Misel polimer kationik telah dipelajari untuk pengiriman subkutan dari pengkodean mRNA HIV-1 gag. Turunan asam stearat hidrofobik dari PEI cationic branched (m.w. 2 kDa) dirakit sendiri untuk membentuk misel yang menyimpan muatan kationik pada permukaannya. Penyerapan mRNA oleh garis sel dendritik DC 2.4 ditingkatkan setelah pengiriman berbasis misel kationik dibandingkan dengan pengiriman dengan polipleks PEI saja. Injeksi subkutan tikus dengan mRNA encoding HIV-1 gag dalam kompleks misel polimer kationik menghasilkan tingkat serum yang lebih tinggi dari antigen spesifik IgG, IgG1, dan IgG2a dibandingkan dengan kelompok yang diobati dengan mRNA atau mRNA telanjang di polipleks PEI. Persentase sel IFN-γ-positif gag spesifik HIV lebih tinggi pada kelompok yang diimunisasi dengan mRNA dalam kompleks misel polimer dibandingkan dengan mereka yang diimunisasi dengan polipleks PEI-mRNA.

Pengiriman mRNA encoding HIV-1 gag juga dipelajari menggunakan peptida penembus sel kationik dan nanopartikel polilaktida. Nanopartikel polilaktida dilaporkan terurai menjadi asam laktat in vivo, dan diambil oleh sel dendritik in vivo. Peptida penembus sel kationik (LAH4-L1) digunakan untuk mengadsorpsi mRNA bermuatan negatif ke permukaan negatif nanopartikel polilaktida. Tripleks mRNA, peptida penembus sel kationik, dan nanopartikel polilaktida ditemukan menghasilkan peningkatan ekspresi protein HIV-gag dalam sel dendritik dibandingkan dengan mRNA telanjang. Dalam penelitian ini, sistem tripleks ditemukan meningkatkan produksi sitokin pro-inflamasi (IL-1α, IL-6, IFN-α, dan IFN-γ), menunjukkan aktivasi respon imun berorientasi Th1.

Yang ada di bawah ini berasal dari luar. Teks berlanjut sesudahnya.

(* ===== verification/LogOps.v ===== *)
(** * Transactions: [begin_op], [log_write], [end_op]

    The interface of [log.c] to the file system.  [txn s ac l] says that [l]
    is the list of blocks the open transaction has modified. *)
From stdpp Require Import base gmap strings numbers option list.
From S2P Require Import Prelude Layout Machine Memory Kernel Demo FsState Block Sleeplock.
From S2P Require Import Bio BioLogic Log LogCrash.
Open Scope Z_scope.

(** The blocks logged so far, each pinned in the cache and unlocked or locked
    by whoever is still changing it. *)
Record txn (s : fstate) (ac : acache) (l : list Z) : Prop := {
  txn_lock : lock_free (lg_lock (f_log s));
  txn_n : lh_n (lh s) = Z.of_nat (length l);
  txn_len : length (lh_block (lh s)) = Z.to_nat LOGSIZE;
  txn_pre : l `prefix_of` lh_block (lh s);
  txn_nodup : NoDup l;
  txn_range : forall b, b ∈ l -> 0 <= b < 2 ^ 31;
  txn_refs : forall b, b ∈ l -> 1 <= refs ac b
}.

Section logops.
Context `{im : Image} `{W : World} `{WO : !WorldOk W}.

Lemma hart_quiet_acquired h : hart_quiet h -> hart_quiet (acquired h).
Proof. intros [Hok _]. split; [by apply hart_ok_acquired|by apply settle_acquired]. Qed.

Lemma cstate_logL p s0 ac d hs s :
  hart_quiet p.1 -> cstate s0 ac d hs s -> cstate (lset logL p s0) ac d hs (lset logL p s).
Proof.
  intros Hq [[order B] (w & d' & bs & HK) HD HH]. split.
  - exists order. destruct B. by split.
  - exists w, d', bs. by rewrite HK.
  - done.
  - done.
Qed.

Ringkasnya, berbagai polimer seperti PEI, poli(amido amina) dendrimer, poli(N,N′-cystaminebis(acrylamide)-co-4-amino-1-butanol) atau kitosan telah dipelajari untuk pengembangan vaksin asam nukleat. Dibandingkan dengan liposom kationik, polimer kationik memiliki keunggulan dalam proses pembuatan yang lebih sedikit. Tidak seperti liposom yang harus melalui proses self-assembly nanopartikel, ekstrusi, dan proses kompleksasi, polimer membutuhkan proses pencampuran dengan vaksin asam nukleat. Namun, sistem pengiriman polimer menghadapi masalah biodegradasi. Daftar polimer biokompatibel dan biodegradabel untuk sistem penghantaran asam nukleat perlu diperluas di masa mendatang.